#### DESCRIPTION OF THE TASK:
All that should come back is the lines of the data below from the one containing "Definition batch_c : list" to the one containing "[2000 # 1000;", inclusive, exactly as they stand.

#### Dataset excerpts:

——

Definition sample_b : sample := [ev 10 3 4 1; ev 2010 7 0 0].

Definition batch_ab : list item := [mk_item sample_a 3 []; mk_item sample_b 7 []].

Definition sample_c : sample :=
  [ev 0 9 0 0; ev 100 8 0 0; ev 300 7 0 0; ev 600 6 0 0; ev 1000 5 0 0].

Definition batch_c : list item := [mk_item sample_c 1 []].

(** What the routine returns for [batch_ab] at resolution 128x128 and for
    [batch_c] at resolution 700, both with pad unit 4 and time information. *)
Definition out_ab : collated :=
  mk_collated
    [[2; 16386; 0; -1]; [16396; -1; -1; -1]]
    [3; 7]
    [[1500 # 1000; 2500 # 1000; 250 # 1000; 0 # 1000];
     [2000 # 1000; 0 # 1000; 0 # 1000; 0 # 1000]]
    (Np.Arr1 [3; 1]).

Definition out_c : collated :=
  mk_collated
    [[9; 8; 7; 6; -1; -1; -1; -1]]
    [1]
    [[100 # 1000; 200 # 1000; 300 # 1000; 400 # 1000;
      0 # 1000; 0 # 1000; 0 # 1000; 0 # 1000]]
    (Np.Arr2 [[4]]).

Definition c1_batch : list item :=
  [mk_item [ev 0 1 2 0; ev 1000 2 1 0; ev 3000 0 0 0] 5 []].

(** ** Notions used in the further properties *)

(** The exception of [np.pad] on a negative pad width. *)
Definition pad_error : exn := ValueError "index can't contain negative values".

(** An event of a [width] x [height] sensor with a polarity bit. *)
Definition in_sensor (width height : Z) (e : event) : Prop :=
  0 <= ev_x e < width /\ 0 <= ev_y e < height /\ 0 <= ev_p e <= 1.

(** The sample of a batch element recorded [c] microseconds later. *)
Definition shift_time (c : Z) (b : item) : item :=
  mk_item
    (map (fun e => mk_event (ev_t e + c) (ev_x e) (ev_y e) (ev_p e)) (events b))
    (label b) (aux b).

Definition qsum (l : list Q) : Q := fold_right Qplus 0%Q l.

Definition zsum (l : list Z) : Z := fold_right Z.add 0 l.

——

#### RESULT OF THE EXERCISE:
Definition batch_c : list item := [mk_item sample_c 1 []].

(** What the routine returns for [batch_ab] at resolution 128x128 and for
    [batch_c] at resolution 700, both with pad unit 4 and time information. *)
Definition out_ab : collated :=
  mk_collated
    [[2; 16386; 0; -1]; [16396; -1; -1; -1]]
    [3; 7]
    [[1500 # 1000; 2500 # 1000; 250 # 1000; 0 # 1000];
     [2000 # 1000; 0 # 1000; 0 # 1000; 0 # 1000]]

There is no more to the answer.